Lemma spike_recorders_witness :
  monitoring (po_parsed pair_rule) = Some (read_options pair_rule) /\
  with_bcpnn (read_options pair_rule) = false /\
  In (NewSpikeMonitor 0%nat "prspikes")
     (events (snd (process (main (po_parsed pair_rule)
                                 (single_rank true))))) /\
  In (NewSpikeMonitor 1%nat "pospikes")
     (events (snd (process (main (po_parsed pair_rule)
                                 (single_rank true))))) /\
  existsb is_probe
     (events (snd (process (main (po_parsed pair_rule)
                                 (single_rank true))))) = false.
Proof.
  split; [reflexivity|]. split; [reflexivity|].
  pose proof (spike_recorders_when_validation_passes
                (po_parsed pair_rule) (single_rank true)) as H.
  change (monitoring (po_parsed pair_rule))
    with (Some (read_options pair_rule)) in H.
  cbv zeta in H. destruct H as (_ & _ & H1 & H2 & H3).
  split; [exact H1|]. split; [exact H2|]. exact H3.
Defined.

(** ** Kernel failure *)



(** ** Global synapse counts *)








(** * Further properties of the single-stage harness *)

(** ** How a run ends *)

Lemma experiment_exit_status (l : locals) (env : environment) :
  fst (process (experiment l env))
  = if fan_in_exceeds l then Exit 0
    else if negb (nomon l) && ipre_rejected l then Abort 4711
    else if negb (nomon l) && ipost_rejected l then Abort 4712
    else Return (if run_ok env then 0 else 1).
Proof. explore l env; reflexivity. Qed.

(** X1. [main] ends in one of five ways, decided in this order: no
    configuration (help request or [std::exception]) returns 1; when the
    test [npostsyn>nbinputs], made in single precision, holds, it exits
    with 0; with monitoring enabled a rejected input index aborts with
    4711, then a rejected output index with 4712; otherwise it returns 0 or
    1 as the kernel succeeded or failed.  For a fan-in between 1 and
    [2^24 - 1] and an input population size between 0 and [2^24 - 1] the
    first test is the comparison of the two integers. *)
Theorem main_exit_status
  (args : parse_result variables_map) (env : environment) :
  fst (process (main args env)) = exit_status args env /\
  (forall vm,
     args = po_parsed vm ->
     vm_help vm = false ->
     0 < requested_fan_in vm < 2 ^ 24 ->
     0 <= nbinputs (read_options vm) < 2 ^ 24 ->
     configuration args = Some (read_options vm) /\
     fan_in_exceeds (read_options vm)
     = (nbinputs (read_options vm) <? requested_fan_in vm)).
Proof.
  split.
  - unfold exit_status. destruct (configuration args) as [l|] eqn:Hc.
    + destruct (main_configured args env l Hc) as (-> & _).
      apply experiment_exit_status.
    + rewrite main_unconfigured by assumption. reflexivity.
  - intros vm -> Hh Hp Hn. split.
    + cbn [configuration]. rewrite Hh. reflexivity.
    + apply fan_in_test_exact; assumption.
Qed.

Lemma exit_status_witness :
  fst (process (main (po_parsed fan_in_150) (single_rank true))) = Exit 0 /\
  fan_in_exceeds (read_options fan_in_150)
  = (nbinputs (read_options fan_in_150) <? requested_fan_in fan_in_150).
Proof.
  assert (Hp : 0 < requested_fan_in fan_in_150 < 2 ^ 24)
    by (split; reflexivity).
  assert (Hn : 0 <= nbinputs (read_options fan_in_150) < 2 ^ 24)
    by (vm_compute; split; [discriminate | reflexivity]).
  destruct (main_exit_status (po_parsed fan_in_150) (single_rank true))
    as [Hs Hi].
  split.
  - rewrite Hs. vm_compute. reflexivity.
  - exact (proj2 (Hi fan_in_150 eq_refl eq_refl Hp Hn)).
Defined.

**Your task:**
Scan the lines above for "0 <= nbinputs (read_options vm)" and for "- unfold exit_status.". Repeat exactly the line holding each of them and every line in between.

**Worked solution:**
     0 <= nbinputs (read_options vm) < 2 ^ 24 ->
     configuration args = Some (read_options vm) /\
     fan_in_exceeds (read_options vm)
     = (nbinputs (read_options vm) <? requested_fan_in vm)).
Proof.
  split.
  - unfold exit_status. destruct (configuration args) as [l|] eqn:Hc.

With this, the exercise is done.